(* ===== verification/ServiceInv.v ===== *)
(** The protocol of the service: the invariant its tasks keep over the
    shared state, and the changes they are allowed to make.

    The invariant: the tables are well formed and
    every stored order is priced as its market prices it; every book is consistent and
    is the book of its market, as listed in the tables up to the fee; every
    resting order is a stored order of that market, with the stored maker,
    side and price; every queued job holds the stored orders of an intent
    that pairs a crossing ask and bid of its market; every event waiting in
    the feed has amounts in range. *)

From S2P Require Import Prelude Prog Channel RustStr ExchangeTypes Book BookInv BookOps Repo RepoProps RepoTheorems Db Settlement Sync State BookProps Crates Signing BookTheorems Intake Service.

(** * Tables over time *)

Definition same_market (m m' : Market) : Prop := set_fee 0 m = set_fee 0 m'.

#[export] Instance same_market_equiv : Equivalence same_market.
Proof. unfold same_market. split; red; intros; congruence. Qed.

Record progress (t t' : Tables) : Prop := {
  pr_evolves : evolves t t';
  pr_markets id r : exchange_markets t !! id = Some r →
    ∃ r', exchange_markets t' !! id = Some r' ∧ same_market (row_market r) (row_market r');
}.

#[export] Instance progress_preorder : PreOrder progress.
Proof.
  split.
  - intros t. split; [reflexivity|]. intros id r ->. by exists r.
  - intros t1 t2 t3 [E1 H1] [E2 H2]. split; [by etransitivity|].
    intros id r Hr. destruct (H1 id r Hr) as (r' & Hr' & S1), (H2 id r' Hr') as (r'' & Hr'' & S2).
    exists r''. split; [done|]. by etransitivity.
Qed.

(** What the service does to the store while it runs: anything but
    overwriting a market. *)
Definition runtime_op (op : StoreOp) : Prop :=
  op_wf op ∧ match op with UpsertMarket _ => False | _ => True end.

Lemma update_market_static id f t :
  (∀ r, same_market (row_market r) (row_market (f r))) →
  ∀ id' r, exchange_markets t !! id' = Some r →
    ∃ r', exchange_markets (update_market id f t) !! id' = Some r' ∧ same_market (row_market r) (row_market r').
Proof.
  intros Hf id' r Hr. cbn [update_market set_markets exchange_markets].
  destruct (decide (id' = id)) as [->|Hne].
  - exists (f r). by rewrite lookup_alter_eq, Hr.
  - exists r. by rewrite lookup_alter_ne.
Qed.

Lemma tstep_progress op t : runtime_op op → tables_wf t → progress t (tstep op t).
Proof.
  intros [Hop Hrt] Hwf. split; [by apply tstep_evolves|].
  assert (∀ t', exchange_markets t' = exchange_markets t → ∀ id r, exchange_markets t !! id = Some r →
    ∃ r', exchange_markets t' !! id = Some r' ∧ same_market (row_market r) (row_market r')) as Hsame.
  { intros t' -> id r ->. by exists r. }
  unfold tstep. destruct op; simpl exec; try done.
  - unfold insert_discovered_market. run_sto. destruct (market_row m Discovered) as [row|]; [|exact (Hsame _ eq_refl)].
    destruct (exchange_markets t !! nm_registry_id row) eqn:E; [exact (Hsame _ eq_refl)|].
    intros id r Hr. exists r. cbn [fst tables set_markets exchange_markets].
    rewrite lookup_insert_ne by congruence. done.
  - unfold disable_markets_absent_from. run_sto. intros id r Hr. eexists. cbn [fst tables set_markets exchange_markets].
    rewrite map_lookup_imap, Hr. split; [done|]. by case_match.
  - by apply update_market_static.
  - unfold Repo.set_market_fee. run_sto. destruct (to_i64 fee_bps); [|exact (Hsame _ eq_refl)].
    by apply update_market_static.
  - refine (Hsame _ _). unfold insert_order. run_sto. destruct (new_order _ _ _ _ _); [|done]. by repeat case_bool_decide.
  - exact (Hsame _ eq_refl).
  - rewrite online_void, apply_fill_online. refine (Hsame _ _). unfold record_fill. cbn [fst].
    destruct (has_fill _ t); [done|]. by destruct (advance_order_rest f (set_fills (exchange_fills t ++ [f]) t)) as (-> & _).
  - exact (Hsame _ eq_refl).
  - refine (Hsame _ _). unfold set_signer. run_sto. by destruct approved.
  - exact (Hsame _ eq_refl).
  - refine (Hsame _ _). unfold set_watermark. run_sto. by destruct (to_i64 _).
  - exact (Hsame _ eq_refl).
Qed.

(** No new order. *)
Definition same_orders (t t' : Tables) : Prop := ∀ row', row' ∈ exchange_orders t' →
  ∃ row, row ∈ exchange_orders t ∧ or_values row = or_values row'.

Lemma same_orders_refl t t' : exchange_orders t' = exchange_orders t → same_orders t t'.
Proof. intros E row. rewrite E. by exists row. Qed.

Lemma same_orders_map t t' d f :
  exchange_orders t' = on_digest d f <$> exchange_orders t →
  (∀ r, or_values (f r) = or_values r) → same_orders t t'.
Proof.
  intros E Hf row'. rewrite E. intros (row & -> & Hrow)%list_elem_of_fmap. exists row. split; [done|].
  unfold on_digest. by case_bool_decide.
Qed.

Lemma tstep_same_orders op t :
  tables_wf t → match op with InsertOrder _ _ _ _ _ => False | _ => True end → same_orders t (tstep op t).
Proof.
  intros Hwf Hop. unfold tstep. destruct op; simpl exec; try done; try by apply same_orders_refl.
  - apply same_orders_refl. unfold upsert_market. run_sto. by destruct (market_row m Deployments).
  - apply same_orders_refl. unfold insert_discovered_market. run_sto.
    destruct (market_row m Discovered); [|done]. by destruct (exchange_markets t !! _).
  - apply same_orders_refl. unfold Repo.set_market_fee. run_sto. by destruct (to_i64 _).
  - by eapply same_orders_map.
  - rewrite online_void, apply_fill_online. cbn [fst]. pose proof (record_fill_orders f t Hwf) as E.
    destruct (has_fill _ t); [by apply same_orders_refl|]. by eapply same_orders_map.
  - apply same_orders_refl. unfold set_signer. run_sto. by destruct approved.
  - apply same_orders_refl. unfold set_watermark. run_sto. by destruct (to_i64 _).
Qed.

(** A store computation the service may run, other than the recording of an
    order. *)
Definition tame {A} (m : sto A) : Prop := ∀ st,
  tables_wf (tables st) → tables_wf (tables (m st).1) ∧ progress (tables st) (tables (m st).1) ∧
    same_orders (tables st) (tables (m st).1).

Required action
Using the listing above, pull out all lines that hold the word "exec".

Answer space
  unfold tstep. destruct op; simpl exec; try done.
  intros Hwf Hop. unfold tstep. destruct op; simpl exec; try done; try by apply same_orders_refl.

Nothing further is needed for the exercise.